Personal information
- Born:: July 12, 1898 Evansville, Indiana
- Died:: May 28, 1970 (aged 71)
- Height:: 5 ft 11 in (1.80 m)
- Weight:: 190 lb (86 kg)

Career information
- College:: Campion College
- Position:: Guard, Tackle, Halfback

Career history
- Evansville Ex-Collegians (1920); Evansville Crimson Giants (1921); Evansville Pros (1922); Evansville Crimson Giants (1922);
- Stats at Pro Football Reference

= Clarence Spiegel =

American football player (1898–1970)

Clarence Adolph Spiegel (July 12, 1898 - May 28, 1970) was a professional football player in the early 1920s. He played in the early National Football League for the Evansville Crimson Giants. He also worked as a promotion manager for about 30 years. Prior to that, he was the owner of a family-owned and operated furniture store located in Evansville, Indiana. During World War I, he served as a private in the Army.
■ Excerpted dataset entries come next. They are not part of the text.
(** X9: when the border shows at most three quantized colours, all of them
    are taken as background: every border pixel comes out transparent, and
    so does every pixel sharing the key of a border pixel. *)
Theorem segmenter_clears_border_of_few_colours (img : ImageData) (palette : list string) :
  wf img -> (length palette <= 3)%nat ->
  (forall x y, inImage img x y -> isBorder img x y ->
     keyAt (data img) (pixelIndex (width img) x y) ∈ palette) ->
  (forall x y, inImage img x y -> isBorder img x y ->
     alphaAt (colorSegmentation img) x y = 0) /\
  (forall x y bx by_, inImage img x y -> inImage img bx by_ -> isBorder img bx by_ ->
     keyAt (data img) (pixelIndex (width img) x y)
     = keyAt (data img) (pixelIndex (width img) bx by_) ->
     alphaAt (colorSegmentation img) x y = 0).
Proof.
  intros Hwf Hlen Hpal.
  pose proof (border_keys_selected img palette Hwf Hlen Hpal) as Hbg.
  split.
  - intros x y Hin Hb. apply segment_member_transparent; [done|done|by apply Hbg].
  - intros x y bx by_ Hin Hbin Hb E.
    apply segment_member_transparent; [done|done|].
    rewrite E. by apply Hbg.
Qed.

Lemma segmenter_clears_border_of_few_colours_witness :
  alphaAt (colorSegmentation greyDot3x3) 2 1 = 0.
Proof.
  assert (wf greyDot3x3) as Hwf by (apply wfb_wf; vm_compute; reflexivity).
  refine (proj1 (segmenter_clears_border_of_few_colours greyDot3x3 ["96,96,96"%string]
                   Hwf ltac:(simpl; lia) _) 2 1 _ _).
  - intros x y [Hx Hy] Hb. unfold isBorder in Hb.
    change (width greyDot3x3) with 3 in *. change (height greyDot3x3) with 3 in *.
    assert (x = 0 \/ x = 1 \/ x = 2) as Hxs by lia.
    assert (y = 0 \/ y = 1 \/ y = 2) as Hys by lia.
    destruct Hxs as [-> | [-> | ->]]; destruct Hys as [-> | [-> | ->]];
      first [lia | vm_compute; left].
  - vm_compute. intuition discriminate.
  - right. right. left. reflexivity.
Defined.

(** X10: the decision depends on the quantized colour alone: two pixels
    whose three samples fall in the same buckets of width 32 get the same
    alpha. *)
Theorem segmenter_decides_by_quantized_colour (img : ImageData) (x y x' y' : Z) :
  wf img -> inImage img x y -> inImage img x' y' ->
  (forall c, 0 <= c < 3 ->
     quantize (channelAt img x y c) = quantize (channelAt img x' y' c)) ->
  alphaAt (colorSegmentation img) x y = alphaAt (colorSegmentation img) x' y'.
Proof.
  intros Hwf Hin Hin' Hq. rewrite !segment_alpha by done.
  pose proof (Hq 0 ltac:(lia)) as H0. pose proof (Hq 1 ltac:(lia)) as H1.
  pose proof (Hq 2 ltac:(lia)) as H2.
  unfold channelAt in H0, H1, H2. rewrite !Z.add_0_r in H0.
  unfold isBackgroundAt. cbv zeta. by rewrite H0, H1, H2.
Qed.

Lemma segmenter_decides_by_quantized_colour_witness :
  alphaAt (colorSegmentation greyDot3x3) 0 0 = alphaAt (colorSegmentation greyDot3x3) 2 1.
Proof.
  apply (segmenter_decides_by_quantized_colour greyDot3x3 0 0 2 1).
  - apply wfb_wf. vm_compute. reflexivity.
  - vm_compute. intuition discriminate.
  - vm_compute. intuition discriminate.
  - intros c Hc. assert (c = 0 \/ c = 1 \/ c = 2) as [-> | [-> | ->]] by lia;
      vm_compute; reflexivity.
Defined.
Prior to playing with the NFL's Crimson Giants, Spiegel played for a semi-pro team in 1920, the Evansville Ex-Collegians. When Frank Fausch created the Crimson Giants in 1920, Spiegel decided to remain with the Ex-Collegians. However, the team folded after Fausch was given the only lease to Evansville's only football stadium, Bosse Field. Spiegel then joined the Crimson Giants.

A few scheduling errors prevented the team from playing many of their games during the latter half of the 1921 season and as a result, the Crimson Giants' players were unpaid. Spiegel, and quarterback Menz Lindsey, then formed what was known as the "Committee of Five". The Committee then forced control of the team from Fausch. However, Fausch was still the holder of the franchise rights of the Crimson Giants and therefore the owner of the team. Spiegel and Lindsey then reformed the Ex-Collegians in 1922, backed by Evansville's baseball association. The new team was called the Evansville Pros. However, after just two games, the team folded. Spiegel then rejoined the Crimson Giants for one game in 1922.